None of this is to say the CPV deserves no credit. It pushed globalization, including Vietnam’s accession to the World Trade Organization, and the signing of key free trade deals with foreign countries. It has invested (sometimes wisely) in infrastructure. And unlike its Chinese communist counterpart, it typically butts out of the private sector. In more recent times, it has been arguably the biggest beneficiary of the global decoupling from China.
Nonetheless, narratives do matter. If it was mainly the Vietnamese people who pulled themselves out of poverty, oftentimes in spite of communist policy, what does that tell us about the future? Writing earlier this month, following the surprise “resignation” by President Nguyen Xuan Phuc, the analyst Zachery Abuza wrote: “decision-making and political certainty that have made Vietnam appealing to foreign investors are coming under question…Hanoi should be conscious that the investors who have been critical to the country’s economic outperformance have many alternative destinations ready to roll out the red carpet for them.”

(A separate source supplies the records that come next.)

(** ** Usage *)

Definition promptDetailsFromResponses (src : option ResponsesInputTokensDetails) :
    option ChatTokenDetails :=
  match src with
  | None => None
  | Some d =>
      if (ritd_CachedTokens d =? 0) && (ritd_AudioTokens d =? 0) &&
         (ritd_CacheCreationTokens d =? 0) && (ritd_CacheWriteTokens d =? 0)
      then None
      else Some (zero_ChatTokenDetails
             <| ctd_CachedTokens := ritd_CachedTokens d |>
             <| ctd_AudioTokens := ritd_AudioTokens d |>
             <| ctd_CacheCreationTokens := ritd_CacheCreationTokens d |>
             <| ctd_CacheWriteTokens := ritd_CacheWriteTokens d |>)
  end.

Definition completionDetailsFromResponses (src : option ResponsesOutputTokensDetails) :
    option ChatTokenDetails :=
  match src with
  | None => None
  | Some d =>
      if (rotd_ReasoningTokens d =? 0) && (rotd_AudioTokens d =? 0) &&
         (rotd_AcceptedPredictionTokens d =? 0) && (rotd_RejectedPredictionTokens d =? 0)
      then None
      else Some (zero_ChatTokenDetails
             <| ctd_ReasoningTokens := rotd_ReasoningTokens d |>
             <| ctd_AudioTokens := rotd_AudioTokens d |>
             <| ctd_AcceptedPredictionTokens := rotd_AcceptedPredictionTokens d |>
             <| ctd_RejectedPredictionTokens := rotd_RejectedPredictionTokens d |>)
  end.

Definition chatUsageFromResponsesUsage (u : option ResponsesUsage) : option ChatUsage :=
  match u with
  | None => None
  | Some u =>
      let details := promptDetailsFromResponses (ru_InputTokensDetails u) in
      let details :=
        if 0 <? ru_CacheCreationInputTokens u then
          let d := default zero_ChatTokenDetails details in
          Some (if (ctd_CacheWriteTokens d =? 0) && (ctd_CacheCreationTokens d =? 0)
                then d <| ctd_CacheCreationTokens := ru_CacheCreationInputTokens u |>
                else d)
        else details in
      Some (zero_ChatUsage
              <| cu_PromptTokens := ru_InputTokens u |>
              <| cu_CompletionTokens := ru_OutputTokens u |>
              <| cu_TotalTokens := int_add (ru_InputTokens u) (ru_OutputTokens u) |>
              <| cu_PromptTokensDetails := details |>
              <| cu_CompletionTokensDetails :=
                   completionDetailsFromResponses (ru_OutputTokensDetails u) |>)
  end.

(** ** Non-streaming conversion *)

Definition responsesStatusToChatFinishReason (status : string)
    (details : option ResponsesIncompleteDetails) (toolCalls : list ChatToolCall) : string :=
  if status =?s "incomplete" then
    match details with
    | Some d =>
        if rid_Reason d =?s "max_output_tokens" then "length"
        else if rid_Reason d =?s "content_filter" then "content_filter"
        else "stop"
    | None => "stop"
    end
  else if status =?s "completed" then
    match toolCalls with [] => "stop" | _ => "tool_calls" end
  else "stop".

(** [contentText], [reasoningText] and [toolCalls] of the loop over the output. *)
Definition item_text (item : ResponsesOutput) : string :=
  if ro_Type item =?s "message" then
    foldl (fun acc part =>
      if (rcp_Type part =?s "output_text") && negb (rcp_Text part =?s "")
      then acc +:+ rcp_Text part else acc) "" (ro_Content item)
  else "".
Definition item_reasoning (item : ResponsesOutput) : string :=
  if ro_Type item =?s "reasoning" then summary_text (ro_Summary item) else "".
Definition item_tool_calls (item : ResponsesOutput) : list ChatToolCall :=
  if ro_Type item =?s "function_call" then
    [zero_ChatToolCall
       <| ctc_ID := ro_CallID item |>
       <| ctc_Type := "function" |>
       <| ctc_Function := zero_ChatFunctionCall
            <| cfc_Name := ro_Name item |> <| cfc_Arguments := ro_Arguments item |> |>]
  else [].

(** [fresh] is what [generateChatCmplID] returns, [now] [time.Now().Unix()]. *)
Definition ResponsesToChatCompletions (fresh : string) (now : Z) (resp : ResponsesResponse)
    (model : string) : ChatCompletionsResponse :=
  let id := if rr_ID resp =?s "" then fresh else rr_ID resp in
  let contentText := foldl (fun acc i => acc +:+ item_text i) "" (rr_Output resp) in
  let reasoningText := foldl (fun acc i => acc +:+ item_reasoning i) "" (rr_Output resp) in
  let toolCalls := flat_map item_tool_calls (rr_Output resp) in
  let msg := zero_ChatMessage <| cm_Role := "assistant" |> <| cm_ToolCalls := toolCalls |> in
  let msg := if negb (contentText =?s "")
             then msg <| cm_Content := json_quote contentText |> else msg in
  let msg := if negb (reasoningText =?s "")
             then msg <| cm_ReasoningContent := reasoningText |> else msg in
  zero_ChatCompletionsResponse
    <| ccr_ID := id |>
    <| ccr_Object := "chat.completion" |>
    <| ccr_Created := now |>
    <| ccr_Model := model |>
    <| ccr_ServiceTier := rr_ServiceTier resp |>
    <| ccr_Choices := [zero_ChatChoice
         <| cc_Index := 0 |>
         <| cc_Message := msg |>
         <| cc_FinishReason := responsesStatusToChatFinishReason (rr_Status resp)
              (rr_IncompleteDetails resp) toolCalls |>] |>
    <| ccr_Usage := chatUsageFromResponsesUsage (rr_Usage resp) |>.

(** ** Stream converter *)

Record ResponsesEventToChatState := MkRCState {
  rc_ID : string;
  rc_Model : string;
  rc_Created : Z;
  rc_ServiceTier : string;
  rc_SentRole : bool;
  rc_SawToolCall : bool;
  rc_SawText : bool;
  rc_Finalized : bool;
  rc_NextToolCallIndex : Z;
  rc_OutputIndexToToolIndex : gmap Z Z;
  rc_OutputIndexToArguments : gmap Z string;
  rc_IncludeUsage : bool;
  rc_Usage : option ChatUsage;
}.
#[export] Instance eta_RCState : Eta ResponsesEventToChatState := fun r =>
  MkRCState (rc_ID r) (rc_Model r) (rc_Created r) (rc_ServiceTier r) (rc_SentRole r)
    (rc_SawToolCall r) (rc_SawText r) (rc_Finalized r) (rc_NextToolCallIndex r)
    (rc_OutputIndexToToolIndex r) (rc_OutputIndexToArguments r) (rc_IncludeUsage r)
    (rc_Usage r).

Definition NewResponsesEventToChatState (fresh : string) (now : Z) :
    ResponsesEventToChatState :=
  MkRCState fresh "" now "" false false false false 0 ∅ ∅ false None.

Local Abbreviation State := ResponsesEventToChatState.
Local Abbreviation Chunks := (list ChatCompletionsChunk).

Definition base_chunk (st : State) : ChatCompletionsChunk :=
  zero_ChatCompletionsChunk
    <| chk_ID := rc_ID st |>
    <| chk_Object := "chat.completion.chunk" |>
    <| chk_Created := rc_Created st |>
    <| chk_Model := rc_Model st |>
    <| chk_ServiceTier := rc_ServiceTier st |>.

Definition makeChatDeltaChunk (st : State) (delta : ChatDelta) : ChatCompletionsChunk :=
  (base_chunk st)
    <| chk_Choices := [zero_ChatChunkChoice
         <| ccc_Index := 0 |> <| ccc_Delta := delta |> <| ccc_FinishReason := None |>] |>.

Definition makeChatFinishChunk (st : State) (finishReason : string) : ChatCompletionsChunk :=
  (base_chunk st)
    <| chk_Choices := [zero_ChatChunkChoice
         <| ccc_Index := 0 |>
         <| ccc_Delta := zero_ChatDelta <| cdl_Content := Some "" |> |>
         <| ccc_FinishReason := Some finishReason |>] |>.

(** The finish chunk and, when asked for and known, the usage chunk. *)
Definition closing_chunks (st : State) (finishReason : string) : Chunks :=
  makeChatFinishChunk st finishReason ::
  match rc_Usage st with
  | Some u => if rc_IncludeUsage st
              then [(base_chunk st) <| chk_Choices := [] |> <| chk_Usage := Some u |>] else []
  | None => []
  end.

Definition FinalizeResponsesChatStream (st : State) : State * Chunks :=
  if rc_Finalized st then (st, [])
  else
    let st := st <| rc_Finalized := true |> in
    (st, closing_chunks st (if rc_SawToolCall st then "tool_calls" else "stop")).

Definition resToChatHandleCreated (evt : ResponsesStreamEvent) (st : State) : State * Chunks :=
  let st :=
    match rse_Response evt with
    | Some r =>
        let st := if negb (rr_ID r =?s "") then st <| rc_ID := rr_ID r |> else st in
        let st := if (rc_Model st =?s "") && negb (rr_Model r =?s "")
                  then st <| rc_Model := rr_Model r |> else st in
        if negb (rr_ServiceTier r =?s "")
        then st <| rc_ServiceTier := rr_ServiceTier r |> else st
    | None => st
    end in
  if rc_SentRole st then (st, [])
  else
    let st := st <| rc_SentRole := true |> in
    (st, [makeChatDeltaChunk st (zero_ChatDelta <| cdl_Role := "assistant" |>)]).

Definition resToChatHandleTextDelta (evt : ResponsesStreamEvent) (st : State) :
    State * Chunks :=
  if rse_Delta evt =?s "" then (st, [])
  else
    let st := st <| rc_SawText := true |> in
    (st, [makeChatDeltaChunk st (zero_ChatDelta <| cdl_Content := Some (rse_Delta evt) |>)]).

(** A delta that carries one tool call entry. *)
Definition tool_delta (c : ChatToolCall) : ChatDelta :=
  zero_ChatDelta <| cdl_ToolCalls := [c] |>.
Definition announce_call (idx : Z) (item : ResponsesOutput) : ChatToolCall :=
  zero_ChatToolCall
    <| ctc_Index := Some idx |> <| ctc_ID := ro_CallID item |> <| ctc_Type := "function" |>
    <| ctc_Function := zero_ChatFunctionCall <| cfc_Name := ro_Name item |> |>.
Definition arguments_fragment (idx : Z) (s : string) : ChatToolCall :=
  zero_ChatToolCall
    <| ctc_Index := Some idx |>
    <| ctc_Function := zero_ChatFunctionCall <| cfc_Arguments := s |> |>.

Definition is_call_item (item : ResponsesOutput) : bool :=
  (ro_Type item =?s "function_call") || (ro_Type item =?s "custom_tool_call").

Definition resToChatHandleOutputItemAdded (evt : ResponsesStreamEvent) (st : State) :
    State * Chunks :=
  match rse_Item evt with
  | None => (st, [])
  | Some item =>
      if negb (is_call_item item) then (st, [])
      else
        let idx := rc_NextToolCallIndex st in
        let st := st <| rc_SawToolCall := true |>
          <| rc_OutputIndexToToolIndex :=
               <[rse_OutputIndex evt := idx]> (rc_OutputIndexToToolIndex st) |>
          <| rc_NextToolCallIndex := rc_NextToolCallIndex st + 1 |> in
        (st, [makeChatDeltaChunk st (tool_delta (announce_call idx item))])
  end.

Definition resToChatHandleFuncArgsDelta (evt : ResponsesStreamEvent) (st : State) :
    State * Chunks :=
  if rse_Delta evt =?s "" then (st, [])
  else
    match rc_OutputIndexToToolIndex st !! rse_OutputIndex evt with
    | None => (st, [])
    | Some idx =>
        let current := default "" (rc_OutputIndexToArguments st !! rse_OutputIndex evt) in
        let st := st <| rc_OutputIndexToArguments :=
          <[rse_OutputIndex evt := current +:+ rse_Delta evt]> (rc_OutputIndexToArguments st) |> in
        (st, [makeChatDeltaChunk st (tool_delta (arguments_fragment idx (rse_Delta evt)))])
    end.

(** The finished arguments of a [*.done] event. *)
Definition completed_arguments (evt : ResponsesStreamEvent) : string :=
  if rse_Type evt =?s "response.custom_tool_call_input.done" then rse_Input evt
  else rse_Arguments evt.

Definition resToChatHandleFuncArgsDone (evt : ResponsesStreamEvent) (st : State) :
    State * Chunks :=
  match rc_OutputIndexToToolIndex st !! rse_OutputIndex evt with
  | None => (st, [])
  | Some idx =>
      let completed := completed_arguments evt in
      let current := default "" (rc_OutputIndexToArguments st !! rse_OutputIndex evt) in
      if (completed =?s "") || negb (HasPrefix completed current) || (completed =?s current)
      then (st, [])
      else
        let remainder := str_drop (String.length current) completed in
        let st := st <| rc_OutputIndexToArguments :=
          <[rse_OutputIndex evt := completed]> (rc_OutputIndexToArguments st) |> in
        (st, [makeChatDeltaChunk st (tool_delta (arguments_fragment idx remainder))])
  end.

Definition resToChatHandleReasoningDelta (evt : ResponsesStreamEvent) (st : State) :
    State * Chunks :=
  if rse_Delta evt =?s "" then (st, [])
  else (st, [makeChatDeltaChunk st
               (zero_ChatDelta <| cdl_ReasoningContent := Some (rse_Delta evt) |>)]).

Definition chat_finish_reason (evt : ResponsesStreamEvent) (sawToolCall : bool) : string :=
  match rse_Response evt with
  | Some r =>
      if rr_Status r =?s "incomplete" then
        match rr_IncompleteDetails r with
        | Some d =>
            if rid_Reason d =?s "max_output_tokens" then "length"
            else if rid_Reason d =?s "content_filter" then "content_filter"
            else "stop"
        | None => "stop"
        end
      else if rr_Status r =?s "completed" then
        if sawToolCall then "tool_calls" else "stop"
      else "stop"
  | None => if sawToolCall then "tool_calls" else "stop"
  end.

I tend to agree. The CPV does appear far more unstable and unsure of itself than at any time in recent memory. The rot from the government’s handling of the COVID-19 pandemic (and the alleged corruption that accompanied it) seems to be heading toward the top, although one-party accountability isn’t really accountability. Much of the political intrigue in Vietnam has to do with the ideological fixation of Nguyen Phu Trong, the communist party boss who has unleashed a massive anti-corruption and “morality” drive since 2016.
Writing in this column last year, I argued that the anti-corruption and morality campaigns were attempts to form a new “ethical legitimacy” for the Party, one that isn’t based solely on economic performances. Unlike the Chinese Communist Party, the CPV cannot pretend to be the arbitrator of nationalism, since that’s very much in the hands of the people and stirring it might force the Party into conflict with China. Trong’s attempts to resuscitate socialism haven’t had much success. So making the party appear squeaky clean and its cadre most upstanding seems to represent the best chance of shoring up its legitimacy.
However, there is the risk that the campaign veers towards a Xi Jinping-style attack on the private sector. October saw a run on the Saigon Joint Stock Commercial Bank after rumors circulated about its connections to recent arrests. Truong My Lan, a property tycoon, was detained around the same time. As Nikkei Asia put it: “There is concern that big players will hold off on raising large amounts of money for the foreseeable future to avoid painting a target on their backs. Government agencies are also delaying decisions regarding new investments as a way to minimize the impact of the anti-corruption campaign.”
Vietnam attracted less foreign investment in 2022 than 2021. Foreign investment this January was down 19.8 percent year on year. The narrative that the CPV was the architect of the country’s economic miracle suggests that as long as things remain top-down, then all is well. But the alternative narrative, the one I laid out earlier, suggests we ought to be worried. A party that intervenes more in the private sector should be a matter of concern.